In multithreaded programs both environment input data and the nondeterministic interleavings of concurrent events can affect the behavior of the program. One approach to systematically explore the nondeterminism caused by input data is dynamic symbolic execution. For testing multithreaded programs we present a new approach that combines dynamic symbolic execution with unfoldings, a method originally developed for Petri nets but also applied to many other models of concurrency. We provide an experimental comparison of our new approach with existing algorithms combining dynamic symbolic execution and partial order reductions and show that the new algorithm can explore the reachable control states of each thread with a significantly smaller number of test runs. In some cases the reduction to the number of test runs can be even exponential allowing programs with long test executions or hard-to-solve constraints generated by symbolic execution to be tested more efficiently. In addition we show that our algorithm generates a structure describing different interleavings from which deadlocks can be detected efficiently as well.

Lightweight State Capturing for Automated Testing of Multithreaded Programs

We present a lightweight approach to capture abstract state information that can be used to avoid testing redundant interleavings of multithreaded programs. Our approach is based on modeling states that are observed during the test executions as a Petri net. This model is then used to determine if some execution paths lead to an already explored state.

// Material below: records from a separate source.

(** The probe property for the probe of new.js: a boolean for every
    address, [true] without any contract interaction on the allow-list, and
    otherwise [true] exactly when [nonces] answers. *)
Definition probe_claim (env : Env) (tokenAddress : string) : Prop :=
  ∃ b : bool,
    (V11._checkPermitSupport env tokenAddress).1 = Returns b
    ∧ (allowListed env tokenAddress = true →
         b = true ∧ (V11._checkPermitSupport env tokenAddress).2 = [])
    ∧ (allowListed env tokenAddress = false →
         (b = true ↔ noncesReadable env tokenAddress)).

End ProbeSpec.

Module ChunkSpec.
Import Split.

(** The request the 7702 fetcher issues for a single identifier. *)
Definition queryFor (assetPlatform identifier : string) : Query :=
  if startsWith "0x" identifier
  then TokenPriceQuery assetPlatform identifier
  else SimplePriceQuery identifier.


(** The oracle answers a single-identifier query with at most the entry of
    that identifier, under its normalized key. *)
Definition singleEntryOracle (oracle : Oracle) (chainId : Z) (ids : list string) : bool :=
  match _CHAIN_ID_TO_COINGECKO_ASSET_PLATFORM chainId with
  | None => true
  | Some assetPlatform =>
      forallb (fun id =>
        match oracle (queryFor assetPlatform id) with
        | Body data =>
            forallb (fun k => bool_decide (k = Split31.fallbackKey id)) (keys data)
        | _ => true
        end) ids
  end.



End ChunkSpec.

Module NativeSpec.
Import Split.

(** The native-asset property of a scan result: an ETH entry only exists
    when the balance exceeds the reserve (fee per gas x [gas]), and then
    carries the balance reduced by it; there is no ETH entry when the
    reserve reaches the balance. *)
Definition native_reserve_claim (gas : Z) (env : Env) (assets : list Asset) : Prop :=
  (∀ a, a ∈ assets → type a = ETH →
     ∃ feePerGas,
       (maxFeePerGas (getFeeData env) = Some feePerGas
        ∨ gasPrice (getFeeData env) = Some feePerGas)
       ∧ feePerGas * gas < getBalance env
       ∧ balance a = getBalance env - feePerGas * gas)
  ∧ (∀ reserve, estimatedFee gas (getFeeData env) = Returns reserve →
       getBalance env ≤ reserve → ∀ a, a ∈ assets → type a ≠ ETH).

End NativeSpec.

(** * Concrete wallets, contracts and oracles used in the examples *)

Module Demo.

Definition usdPrice (n : Z) : PriceData := mkPriceData (Some (Qc_of_Z n)).

Definition gwei : Z := 1000000000.
Definition ether : Z := 1000000000000000000.

(** A token contract implementing EIP-2612. *)
Definition permitToken (name symbol : string) (balance decimals nonce : Z) : Contract :=
  mkContract (Some nonce) (Some name) (Some symbol) (Some balance) (Some decimals) (Some "2").

(** A token with [nonces] whose [name()] call fails. *)
Definition unnamedToken (symbol : string) (balance decimals nonce : Z) : Contract :=
  mkContract (Some nonce) None (Some symbol) (Some balance) (Some decimals) None.

(** A plain ERC-20 contract: [nonces] reverts. *)
Definition plainToken (name symbol : string) (balance decimals : Z) : Contract :=
  mkContract None (Some name) (Some symbol) (Some balance) (Some decimals) None.

Definition env (now : Z) (balances : list Rpc.TokenBalance)
    (contracts : string → Contract) (oracle : Oracle) : Env :=
  mkEnv now (Rpc.TokenBalances balances) (fun _ => None) contracts Some oracle
    0 (mkFeeData None None)
    (fun _ _ => Signed 27 "0xr" "0xs")
    (fun _ => mkRelayResponse true true None).

Definition session : Session := mkSession "0xowner" 1 "0xrelayer" "0xrecipient".

Definition zero64 : string :=
  "0x0000000000000000000000000000000000000000000000000000000000000000".

Definition WETH : string := "0xC02aaA39b223FE8D0A0e5C4F27eAD9083C756Cc2".

Definition twoTokens : list Rpc.TokenBalance :=
  [Rpc.mkTokenBalance "0xa1" "0x64"; Rpc.mkTokenBalance "0xb2" "0x0de0b6b3a7640000"].

Definition tokenA1 : TokenData := mkTokenData "0xa1" "Alpha" "ALP" 100 6.
Definition tokenB2 : TokenData := mkTokenData "0xb2" "Beta" "BET" 1000000000000000000 18.

(** Both tokens implement permit; the nonce of 0xa1 is [nonceA1]. *)
Definition healthyAt (nonceA1 : Z) (a : string) : Contract :=
  if decide (a = "0xa1") then permitToken "Alpha" "ALP" 100 6 nonceA1
  else permitToken "Beta" "BET" 1000000000000000000 18 5.

Definition healthy : string → Contract := healthyAt 3.

(** As [healthy], but [name()] of 0xa1 reverts. *)
Definition nameReverts (a : string) : Contract :=
  if decide (a = "0xa1") then unnamedToken "ALP" 100 6 3
  else permitToken "Beta" "BET" 1000000000000000000 18 5.

(** As [healthy], but 0xa1 has no [nonces]. *)
Definition probeFails (a : string) : Contract :=
  if decide (a = "0xa1") then plainToken "Alpha" "ALP" 100 6
  else permitToken "Beta" "BET" 1000000000000000000 18 5.

Definition noOracle : Oracle := fun _ => NetworkError.

(** Prices 0xdef at 3 USD, refuses 0xbad, knows nothing else. *)
Definition demoOracle : Oracle := fun q =>
  match q with
  | TokenPriceQuery _ a =>
      if decide (toLowerCase a = "0xdef") then Body [("0xdef", usdPrice 3)]
      else if decide (toLowerCase a = "0xbad") then HttpError 429
      else Body []
  | SimplePriceQuery i => Body [(i, usdPrice 3000)]
  end.

Definition demoCache : gmap string Multichain.CacheEntry :=
  {[ "0xabc" := Multichain.mkCacheEntry (usdPrice 2) 200000 ]}.

(** Prices ETH at 3000 USD and 0xb2 at 2 USD, answers 404 for other
    contracts. *)
Definition ethOracle : Oracle := fun q =>
  match q with
  | SimplePriceQuery "ethereum" => Body [("ethereum", usdPrice 3000)]
  | TokenPriceQuery _ a =>
      if decide (a = "0xb2") then Body [("0xb2", usdPrice 2)]
      else HttpError 404
  | _ => Body []
  end.

(** A wallet holding [wei] of native currency and no tokens. *)
Definition wallet (wei : Z) (feePerGas : Z) : Env :=
  mkEnv 1700000000123 (Rpc.TokenBalances []) (fun _ => None) healthy Some ethOracle
    wei (mkFeeData (Some feePerGas) (Some feePerGas))
    (fun _ _ => Signed 27 "0xr" "0xs")
    (fun _ => mkRelayResponse true true None).

(** The ranking scenario of the specification: 100 units of a 6-decimals
    token at 2 USD, 5 units of an 18-decimals token at 1000 USD. *)
Definition tokenA := mkTokenData "0xAAAA" "Token A" "TKA" 100000000 6.
Definition tokenB := mkTokenData "0xBBBB" "Token B" "TKB" 5000000000000000000 18.
Definition scenarioPrices : jsobj PriceData :=
  [("0xaaaa", usdPrice 2); ("0xbbbb", usdPrice 1000)].

End Demo.

(** * The remaining flows of the four scripts *)

(** ** Wallet discovery (EIP-6963)

    [_setupEip6963Listeners] is the same text in the four scripts. *)

Module Eip6963.

Record ProviderInfo := mkProviderInfo {
  rdns : string;
  info_name : string;
  icon : string
}.

(** [event.detail] of an [eip6963:announceProvider] event; [provider] names
    the EIP-1193 object. *)
Record ProviderDetail := mkProviderDetail {
  info : ProviderInfo;
  provider : string
}.

(** The listener installed by [_setupEip6963Listeners], on
    [_discoveredProviders] (a [Map], which iterates in insertion order).
    The flag tells whether [_renderWalletList] was called. *)
Definition announceProvider (_discoveredProviders : jsobj ProviderDetail)
    (providerDetail : ProviderDetail) : jsobj ProviderDetail * bool :=
  let key := rdns (info providerDetail) in
  match get key _discoveredProviders with
  | Some _ => (_discoveredProviders, false)
  | None => (set key providerDetail _discoveredProviders, true)
  end.

(** The registry after a sequence of announcements, with the number of
    times the wallet list was rendered. *)
Definition announceAll (start : jsobj ProviderDetail * nat)
    (announcements : list ProviderDetail) : jsobj ProviderDetail * nat :=
  foldl (fun st providerDetail =>
           let '(providers, rendered) := announceProvider st.1 providerDetail in
           (providers, if rendered then S st.2 else st.2))
    start announcements.

(** [this._discoveredProviders.get(rdns)] in [_handleProviderSelection]. *)
Definition providerFor (_discoveredProviders : jsobj ProviderDetail) (key : string)
  : option ProviderDetail :=
  get key _discoveredProviders.

(** The [forEach] of [_renderWalletList]: one button per provider, in the
    order of the [Map]; the button carries [data-rdns]. *)
Definition walletButtons (_discoveredProviders : jsobj ProviderDetail) : list string :=
  (rdns ∘ info) <$> _discoveredProviders.*2.

End Eip6963.

(** ** Configuration and [init] *)

Module Sdk.

(** The [config] object handed to [init]; a missing property is [None]. *)
Record Config := mkConfig {
  buttonId : option string;
  apiKey : option string;
  alchemyApiKey : option string;
  recipientAddress : option string;
  chainId : option Z;
  coingeckoApiKey : option string;
  relayerAddress : option string
}.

In such cases exploring execution paths from the same state multiple times can be avoided. Our approach does not capture the complete global states of programs but instead it relies on particular commutativity of transitions to determine if they lead to already known abstract states. We have combined this lightweight state capture technique with a dynamic symbolic execution based approach to systematically test multithreaded programs. Experiments show that even without complete state information, the lightweight state capturing technique can sometimes reduce the number of redundant test executions substantially.

Unfolding Based Minimal Test Suites for Testing Multithreaded Programs

This paper focuses on the problem of computing the minimal test suite for a terminating multithreaded program that covers all its executable statements. We have in previous work shown how to use unfoldings to capture the true concurrency semantics of multithreaded programs and to generate test cases for it. In this paper we rely on this earlier work and show how the unfolding can be used to generate the minimal test suite that covers all the executable statements of the program. The problem of generating such a minimal test suite is shown to be NP-complete in the size of the unfolding, and as a side result, covering executable transitions of any terminating safe Petri net is also NP-complete in the size of its unfolding. We propose SMT-encodings to these problems and give initial results on applying this encoding to compute the minimal test suite for several benchmarks.

Minimizing Test Suites with Unfoldings of Multithreaded Programs

This article focuses on computing minimal test suites for multithreaded programs. Based on previous work on test case generation for multithreaded programs using unfoldings, this article shows how this unfolding can be used to generate minimal test suites covering all local states of the program. Generating such minimal test suites is shown to be NP-complete in the size of the unfolding. We propose an SMT encoding for this problem and two methods based on heuristics which only approximate the solution, but scale better in practice. Finally, we apply our methods to compute the minimal test suites for several benchmarks.